▸ **Data provided**:

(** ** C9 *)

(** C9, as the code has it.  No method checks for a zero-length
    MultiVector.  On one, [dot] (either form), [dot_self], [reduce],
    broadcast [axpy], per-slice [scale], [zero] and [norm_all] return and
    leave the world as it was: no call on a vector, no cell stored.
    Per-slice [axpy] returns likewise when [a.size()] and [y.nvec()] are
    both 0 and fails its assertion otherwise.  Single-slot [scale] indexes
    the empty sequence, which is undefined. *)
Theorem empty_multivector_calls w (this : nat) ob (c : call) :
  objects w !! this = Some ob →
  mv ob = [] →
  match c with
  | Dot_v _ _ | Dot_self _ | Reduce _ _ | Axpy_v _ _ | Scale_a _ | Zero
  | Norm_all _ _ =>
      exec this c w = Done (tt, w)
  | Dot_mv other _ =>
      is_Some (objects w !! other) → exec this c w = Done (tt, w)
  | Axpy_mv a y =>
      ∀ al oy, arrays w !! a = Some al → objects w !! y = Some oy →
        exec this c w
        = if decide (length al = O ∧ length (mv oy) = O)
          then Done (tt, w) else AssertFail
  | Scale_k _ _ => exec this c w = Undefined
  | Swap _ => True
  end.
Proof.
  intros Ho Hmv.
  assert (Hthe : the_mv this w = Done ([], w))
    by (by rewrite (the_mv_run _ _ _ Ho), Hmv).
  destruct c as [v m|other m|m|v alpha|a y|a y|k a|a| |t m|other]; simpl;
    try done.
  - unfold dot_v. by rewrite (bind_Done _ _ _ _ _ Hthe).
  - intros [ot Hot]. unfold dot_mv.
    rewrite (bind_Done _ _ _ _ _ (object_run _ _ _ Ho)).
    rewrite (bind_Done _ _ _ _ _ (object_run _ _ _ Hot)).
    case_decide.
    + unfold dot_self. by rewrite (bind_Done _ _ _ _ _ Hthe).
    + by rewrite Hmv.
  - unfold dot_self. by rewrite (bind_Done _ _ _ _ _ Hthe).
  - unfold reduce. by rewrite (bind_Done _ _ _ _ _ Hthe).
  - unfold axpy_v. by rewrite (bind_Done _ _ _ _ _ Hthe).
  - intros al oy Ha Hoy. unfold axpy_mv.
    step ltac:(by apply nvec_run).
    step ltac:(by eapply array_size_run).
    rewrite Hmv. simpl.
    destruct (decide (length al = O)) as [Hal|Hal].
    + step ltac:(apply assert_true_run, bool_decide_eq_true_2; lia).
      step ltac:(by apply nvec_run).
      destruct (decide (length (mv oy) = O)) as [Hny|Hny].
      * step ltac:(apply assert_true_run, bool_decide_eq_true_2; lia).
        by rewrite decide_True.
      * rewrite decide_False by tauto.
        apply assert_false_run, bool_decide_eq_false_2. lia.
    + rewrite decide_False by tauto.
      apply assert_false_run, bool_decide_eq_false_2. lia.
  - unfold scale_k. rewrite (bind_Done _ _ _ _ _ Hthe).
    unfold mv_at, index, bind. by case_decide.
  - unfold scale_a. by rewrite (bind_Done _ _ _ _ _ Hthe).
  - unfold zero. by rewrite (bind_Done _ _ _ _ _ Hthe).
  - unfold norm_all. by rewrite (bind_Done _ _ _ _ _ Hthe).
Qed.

▸ **Work to be completed**: Only the lines above starting at the one containing "- unfold dot_v." and ending at the one containing "destruct (decide (length (mv", both included, are to be returned, exactly as they read.

▸ **Exercise output**:
  - unfold dot_v. by rewrite (bind_Done _ _ _ _ _ Hthe).
  - intros [ot Hot]. unfold dot_mv.
    rewrite (bind_Done _ _ _ _ _ (object_run _ _ _ Ho)).
    rewrite (bind_Done _ _ _ _ _ (object_run _ _ _ Hot)).
    case_decide.
    + unfold dot_self. by rewrite (bind_Done _ _ _ _ _ Hthe).
    + by rewrite Hmv.
  - unfold dot_self. by rewrite (bind_Done _ _ _ _ _ Hthe).
  - unfold reduce. by rewrite (bind_Done _ _ _ _ _ Hthe).
  - unfold axpy_v. by rewrite (bind_Done _ _ _ _ _ Hthe).
  - intros al oy Ha Hoy. unfold axpy_mv.
    step ltac:(by apply nvec_run).
    step ltac:(by eapply array_size_run).
    rewrite Hmv. simpl.
    destruct (decide (length al = O)) as [Hal|Hal].
    + step ltac:(apply assert_true_run, bool_decide_eq_true_2; lia).
      step ltac:(by apply nvec_run).
      destruct (decide (length (mv oy) = O)) as [Hny|Hny].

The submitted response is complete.